The concept of income multiplier plays a critical role in investors understanding whether to stick with a company or to sell their shares. It is one of the underpinning principles of Keynesian economics. Income multiplies is about a dollar spend turns into more money. The best way for major suppliers for Tai-Ga to enter in business with the company is by buying a 10 percent of shares of the business. In this way, the suppliers will be able to benefit from the business if it makes profits. Also, the investors will be in a position to make critical decisions related to the business because of having significant shares to the business. Based on the given details, Tai-Ga is projected to experience potential financial growth (Thuronyi, 1998). Therefore, purchase of the company’s stock by Brian is a potential investment. By buying 2 percent of the business, Brian will be able to benefit from the growth of the business. Based on debt-to-equity ratio of Tia-Ga, Brian can understand the potential risks associated with the business and whether to buy stocks of the company. A small business with only owner pays a tax of 13.3 percent on average while business with more than one owner pay 23.6 percent on tax. On the other hand, small corporations known as s corporations pay an average of 26.9 percent. Therefore, rather than being the owner of the business through partnership, it is imperative to buy stock of the company.
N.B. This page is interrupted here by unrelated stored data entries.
(** C1 as stated fails: vol0 is stored with Size 0, and CreateController on
    it returns a controller after the container create was issued. *)
Lemma CreateController_zero_size_counterexample :
  volumes simWorld !! "vol0" = Some vol0 ∧
  VolumeInfo.Size vol0 = 0 ∧
  (CreateController (simEnv noFaults) simOrc "vol0" "c1" ∅ simWorld).1 =
    Done (Some (ControllerInfo.mk
                  (InstanceInfo.mk "id-c1" InstanceTypeController "c1" "host-1"
                     "http://10.0.0.6:9501" true)),
          None) ∧
  trace (CreateController (simEnv noFaults) simOrc "vol0" "c1" ∅ simWorld).2
    !! 1%nat =
    Some (EvCreate
            (Config.mk [] "longhornio/engine:v1" []
               ["launch"; "controller"; "--listen"; "0.0.0.0:9501";
                "--frontend"; "tgt"; "vol0"])
            (HostConfig.mk ["/dev:/host/dev"; "/proc:/host/proc"] true)
            "c1").
Proof.
  split; [exact simWorld_vol0|]. split; [reflexivity|].
  split; vm_compute; reflexivity.
Qed.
Always, businesses to ensure that they enjoy tax benefits as possible. Tai-Ga income stood at $17.5 million. However, 5 million dollars of the business invested in inventory and other operating assets. Therefore, based on the earnings, LLCs type of business would be perfect for Tai-Ga business. based on the two percentages, a business can understand whether it is able to benefit from a given tax option. Business tax is based on its income. The reason for partnership business is that shareholders are not required to pay for income tax but to pay tax for profits passes through the owners and partners. Partnership is often viewed as an extension of its owners and helps partners not to bear the burden for tax.

References

Thuronyi, M. V. (1998). Tax Law Design and Drafting, Volume 2 (Vol. 2). International Monetary Fund.